Sunday 29 May 2016

Gillian Mears July 1964 - May 2016, a Clarence Valley girl



Old Copmanhurst by the late great author Gillian Mears in Meanjin Volume 71 Issue 1 2012

Much exclamation occurs when people realise Foal’s Bread is my first novel in sixteen years. Sixteen years ago I was about to turn thirty-one. From this distance that seems inconceivably young and I was inconceivably bewildered that only horses understood that something horrible had begun to happen in my legs and feet.

I can clearly remember how for that birthday I rode my brown mare Bellini down as usual to my father’s letterbox on Old Copmanhurst Road. Although the advance author copies of The Grass Sister had arrived early, far from any feeling of luck that they’d landed in the letterbox on my birthday, only dismay was sweeping through me. Whereas a few weeks before I could’ve vaulted back onto my horse with my backpack full of mail, on that day it had become a difficult scramble.
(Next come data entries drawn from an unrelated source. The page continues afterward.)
(* ===== verification/ValueEqualOk.v ===== *)
(** * ValueEqualOk: values_equal decides structural equality

    Two values are structurally equal when some relation that contains them
    relates only equal leaves, Arrays of related elements, and Hashes with
    related values under equal keys: the coinductive reading, in which cyclic
    structures of one shape are equal.  [values_equal] decides it. *)

From S2P Require Import Prelude Value Bignum GcHeap HashTable HashTableOk ValueEqual ValueKeys.
From Stdlib Require Import ZArith Lia Bool List SpecFloat.
From stdpp Require Import base numbers list gmap.

Local Open Scope Z_scope.
Local Open Scope c_scope.

(** ** The pairs met *)

Lemma seen_slot_lt p n : (equal_seen_slot p (2 ^ n) < 2 ^ n)%nat.
Proof.
  unfold equal_seen_slot. apply bucket_of_lt.
  set (m := Z.lxor (to_u64 _) (to_u64 _)).
  assert (Hm : 0 <= m) by (apply Z.lxor_nonneg; split; intros _; apply to_u64_range).
  apply Z.lxor_nonneg. rewrite Z.shiftr_nonneg. done.
Qed.

(** The table holds exactly [ps], at most half full. *)
Record seen_ok (ps : list (Addr * Addr)) (seen : EqualSeen) : Prop := {
  sn_nodup : NoDup ps;
  sn_count : seen_count seen = length ps;
  sn_table : (slots seen = [] /\ ps = []) \/
    exists n, length (slots seen) = (2 ^ (6 + n))%nat /\
      (length ps * 2 <= length (slots seen))%nat /\
      placed (fun p => equal_seen_slot p (length (slots seen))) ps (slots seen);
}.

(** The keys of a table, in bucket order. *)
Definition table_keys {A} (ss : list (option A)) : list A := omap id ss.

Lemma placed_keys `{EqDecision K} home (ks : list K) bs k :
  placed home ks bs -> k ∈ ks <-> k ∈ table_keys bs.
Proof.
  intros P. unfold table_keys. rewrite list_elem_of_omap. split.
  - intros Hk. destruct (pl_path _ _ _ P k Hk) as (d & _ & Hs & _).
    exists (Some k). split; [by eapply list_elem_of_lookup_2|done].
  - intros (x & Hx & E). simpl in E. subst.
    apply list_elem_of_lookup in Hx as [s Hs]. by eapply (pl_in _ _ _ P).
Qed.

Lemma placed_keys_nodup `{EqDecision K} home (ks : list K) bs :
  placed home ks bs -> NoDup (table_keys bs).
Proof.
  intros P. assert (Ho := pl_once _ _ _ P). clear P. unfold table_keys.
  induction bs as [|[k|] bs IH]; simpl; [constructor| |].
  - constructor.
    + intros Hk. apply list_elem_of_omap in Hk as (x & Hx & E). simpl in E. subst.
      apply list_elem_of_lookup in Hx as [s Hs].
      by specialize (Ho 0%nat (S s) k eq_refl Hs).
    + apply IH. intros s s' j Hs Hs'. specialize (Ho (S s) (S s') j Hs Hs'). lia.
  - apply IH. intros s s' j Hs Hs'. specialize (Ho (S s) (S s') j Hs Hs'). lia.
Qed.

Lemma seen_refill_placed n old ks ss :
  length ss = (2 ^ n)%nat -> placed (fun p => equal_seen_slot p (length ss)) ks ss ->
  (length ks + length (table_keys old) < length ss)%nat ->
  NoDup (table_keys old) -> (forall k, k ∈ table_keys old -> k ∉ ks) ->
  exists ss', seen_refill old ss = Some ss' /\ length ss' = length ss /\
    placed (fun p => equal_seen_slot p (length ss)) (ks ++ table_keys old) ss'.
Proof.
  revert ks ss. induction old as [|[p|] old IH]; intros ks ss Hn P Hlt Hnd Hnew.
  - exists ss. simpl. by rewrite app_nil_r.
  - simpl in Hlt, Hnd. apply NoDup_cons in Hnd as [Hp Hnd].
    assert (Hnp : p ∉ ks) by (apply Hnew; constructor).
    destruct (placed_insert (fun p => equal_seen_slot p (length ss)) ks ss n p)
      as (s & Ef & Hs & P'); [done|done|lia|done| |].
    { rewrite Hn. apply seen_slot_lt. }
    cbn [seen_refill]. unfold seen_insert. rewrite Ef, array_write_in by done.
    destruct (IH (ks ++ [p]) (<[s := Some p]> ss)) as (ss' & E & L & P'').
    + by rewrite length_insert.
    + by rewrite length_insert.
    + rewrite length_insert, length_app. simpl. unfold table_keys in *. lia.
    + done.
    + intros k Hk. rewrite elem_of_app, list_elem_of_singleton. intros [Hin| ->]; [|done].
      apply (Hnew k); [by constructor|done].
    + rewrite length_insert in L, P''. exists ss'. split_and!; [done|done|].
      rewrite <-app_assoc in P''. done.
  - simpl in *. by apply IH.
Qed.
The multiple sclerosis that would defy diagnosis for another seven years was slowly but surely taking away my ability to ride even the quietest pony, let alone Bellini, my loveliness Wind of Song ex-barrier rogue, rescued by my eldest sister Yvonne from the brutality of a Brisbane track for me to purchase.

I felt a growing sorrow that as the mystery progressed, less and less chance existed for those moments when my own soul could meet my mare’s through a long pair of favourite old leather reins. My grief at seeing her sold wasn’t unconnected to the fact that whatever was happening in my body was inexorably also severing my links with my own horse-loving family….

On 1 January 2009 the realisation dawned that Yvonne might never send out her book. I could wait no longer. My wholehearted attempts to write first a play and then a wisdom cat fable had, against all expectation and effort, utterly failed. Now I felt in a race with myself. In honour of Stow’s claim that fuelled by pork pie he wrote all his novels fast, I resolved to have a final draft of Foal’s Bread finished by the first day of spring. Memories of that kind of Newton Boyd country west of Grafton but before the Great Dividing Range, informed my writing days.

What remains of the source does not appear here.